Material for this exercise =>
-----
Definition translate_transfer (g2 : option pb.GradidoTransfer) : option TransactionBody :=
  match g2 with
  | Some (pb.local t) =>
      let s := pb.get_Amount (pb.lt_sender t) in
      a ← whole_amount s;
      u0 ← translate_key (pb.pubkey s);
      u1 ← translate_key (pb.lt_receiver t);
      Some (TB_local_transfer (mkLocalTransfer a (user_transfer u0) (user_transfer u1)))
  | Some (pb.inbound t) =>
      let s := pb.get_Amount (pb.ct_sender t) in
      a ← whole_amount s;
      u0 ← translate_key (pb.pubkey s);
      u1 ← translate_key (pb.ct_receiver t);
      p ← translate_paired (pb.ct_paired_transaction_id t) (pb.ct_other_group t);
      Some (TB_inbound_transfer (mkInboundTransfer a p u0 (user_transfer u1)))
  | Some (pb.outbound t) =>
      let s := pb.get_Amount (pb.ct_sender t) in
      a ← whole_amount s;
      u0 ← translate_key (pb.pubkey s);
      u1 ← translate_key (pb.ct_receiver t);
      p ← translate_paired (pb.ct_paired_transaction_id t) (pb.ct_other_group t);
      Some (TB_outbound_transfer (mkOutboundTransfer a p (user_transfer u0) u1))
  | None => Some (TB_other 0)
  end.

(** Every alternative but the reset mark. *)
Definition translate_data (d : option pb.BodyData) : option TransactionBody :=
  match d with
  | Some (pb.creation r) => translate_creation r
  | Some (pb.group_friends_update u) => translate_friends_update u
  | Some (pb.group_member_update u) => translate_member_update u
  | Some (pb.transfer t) => translate_transfer t
  | Some pb.debug_reset_blockchain_mark | Some pb.other | None => Some (TB_other 0)
  end.

Section translate.
(** What [ParseFromString] leaves in a fresh message. *)
Context (parse_GradidoTransaction : bytes -> pb.GradidoTransaction).
Context (parse_TransactionBody : bytes -> pb.TransactionBody).
Context (parse_AddGroupToRegister : bytes -> pb.AddGroupToRegister).

(** ** Messages of the group register *)

(** [strcpy(tt->alias, s.c_str())]. *)
Definition write_alias (s : bytes) : option bytes :=
  field_write (replicate GROUP_ALIAS_LENGTH 0) (cstr s ++ [0]).

Definition set_batch {T} (b : Batch T) : M (Batch T) unit := modify (fun _ => b).
Definition set_reset {T} : M (Batch T) unit := modify (fun b => mkBatch (buff b) true).

Definition try_translate_register (t : pb.ConsensusTopicResponse) : M (Batch GroupRegisterRecord) unit :=
  let tb := parse_AddGroupToRegister (pb.message t) in
  if pb.reset_group_register tb then set_reset
  else
    let! alias := of_option (write_alias (pb.alias tb)) in
    let topic := translate_TopicID_from_pb (pb.get_TopicID (pb.topic_id tb)) in
    let! ht := of_option (translate_HederaTransaction_from_pb t) in
    set_batch (mkBatch [mkGroupRegisterRecord GROUP_RECORD_code
                          (mkGroupRecord alias topic false ht Signature_zero)] false).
-----
Problem requirements => Using the data above, restate every record word for word.

Task solution =>
Definition translate_transfer (g2 : option pb.GradidoTransfer) : option TransactionBody :=
  match g2 with
  | Some (pb.local t) =>
      let s := pb.get_Amount (pb.lt_sender t) in
      a ← whole_amount s;
      u0 ← translate_key (pb.pubkey s);
      u1 ← translate_key (pb.lt_receiver t);
      Some (TB_local_transfer (mkLocalTransfer a (user_transfer u0) (user_transfer u1)))
  | Some (pb.inbound t) =>
      let s := pb.get_Amount (pb.ct_sender t) in
      a ← whole_amount s;
      u0 ← translate_key (pb.pubkey s);
      u1 ← translate_key (pb.ct_receiver t);
      p ← translate_paired (pb.ct_paired_transaction_id t) (pb.ct_other_group t);
      Some (TB_inbound_transfer (mkInboundTransfer a p u0 (user_transfer u1)))
  | Some (pb.outbound t) =>
      let s := pb.get_Amount (pb.ct_sender t) in
      a ← whole_amount s;
      u0 ← translate_key (pb.pubkey s);
      u1 ← translate_key (pb.ct_receiver t);
      p ← translate_paired (pb.ct_paired_transaction_id t) (pb.ct_other_group t);
      Some (TB_outbound_transfer (mkOutboundTransfer a p (user_transfer u0) u1))
  | None => Some (TB_other 0)
  end.

(** Every alternative but the reset mark. *)
Definition translate_data (d : option pb.BodyData) : option TransactionBody :=
  match d with
  | Some (pb.creation r) => translate_creation r
  | Some (pb.group_friends_update u) => translate_friends_update u
  | Some (pb.group_member_update u) => translate_member_update u
  | Some (pb.transfer t) => translate_transfer t
  | Some pb.debug_reset_blockchain_mark | Some pb.other | None => Some (TB_other 0)
  end.

Section translate.
(** What [ParseFromString] leaves in a fresh message. *)
Context (parse_GradidoTransaction : bytes -> pb.GradidoTransaction).
Context (parse_TransactionBody : bytes -> pb.TransactionBody).
Context (parse_AddGroupToRegister : bytes -> pb.AddGroupToRegister).

(** ** Messages of the group register *)

(** [strcpy(tt->alias, s.c_str())]. *)
Definition write_alias (s : bytes) : option bytes :=
  field_write (replicate GROUP_ALIAS_LENGTH 0) (cstr s ++ [0]).

Definition set_batch {T} (b : Batch T) : M (Batch T) unit := modify (fun _ => b).
Definition set_reset {T} : M (Batch T) unit := modify (fun b => mkBatch (buff b) true).

Definition try_translate_register (t : pb.ConsensusTopicResponse) : M (Batch GroupRegisterRecord) unit :=
  let tb := parse_AddGroupToRegister (pb.message t) in
  if pb.reset_group_register tb then set_reset
  else
    let! alias := of_option (write_alias (pb.alias tb)) in
    let topic := translate_TopicID_from_pb (pb.get_TopicID (pb.topic_id tb)) in
    let! ht := of_option (translate_HederaTransaction_from_pb t) in
    set_batch (mkBatch [mkGroupRegisterRecord GROUP_RECORD_code
                          (mkGroupRecord alias topic false ht Signature_zero)] false).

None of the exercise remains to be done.